Besides developing acclaimed programs in areas such as pediatric gastroenterology and rheumatology, cystic fibrosis, childhood and adolescent depression, childhood cancer, and pediatric global health, we train more than two-thirds of the pediatricians in our state and partner with leading public health researchers who apply evidence-based prevention strategies to combat childhood diseases.

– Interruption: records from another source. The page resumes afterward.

(** * Fog4Det: the capture loop of the two views and the detection policy

    The repository's front end has two React components that run the same
    capture loop: [Home] (the developer view, with threshold sliders and a
    histogram) and [DriverView] (the driver view, with intensity and advice).
    Each component is embedded as a record of its [useState] values, its refs
    and the asynchronous work it has started (pending [getUserMedia] promises,
    pending [canvas.toBlob] callbacks, unresolved [axios.post] promises), and
    every handler of the component is a function on that record.  The browser
    delivers events one at a time; [step] dispatches one event and [run] a
    whole trace.

    JavaScript numbers that the client only stores and forwards are rationals
    ([Q]); pixel dimensions are [N]; the detection policy, whose code is the
    back end's, is stated over the reals as the specification words it. *)

From Stdlib Require Import List String Bool Arith ZArith NArith QArith Lia.
From Stdlib Require Import DecimalString DecimalNat Strings.Byte.
From Stdlib Require Import Reals Lra.
Import ListNotations.

Close Scope Q_scope.

(** ** Browser objects shared by both views *)

(** The encoded frame handed to the [toBlob] callback. *)
Definition Blob := list byte.

(** A [MediaStream] is the list of its tracks; a track is named by a number. *)
Definition MediaStreamTrack := nat.
Definition MediaStream := list MediaStreamTrack.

We are now building a new state-of-the-art facility for our University of Minnesota Amplatz Children’s Hospital that will consolidate in one location more than 50 specialty services for mothers and children and feature inviting, family-focused space.
As Minnesota’s only children’s hospital connected to an academic medical center, we not only deliver the latest innovations in care, we also create them. Our new facility will catalyze collaboration among children’s health experts across the University—and it will help us attract other top pediatric scientists.
Because of your support, we are accelerating the pace of research aimed at healing children who are facing life-threatening illnesses today and finding ways to prevent childhood diseases forever.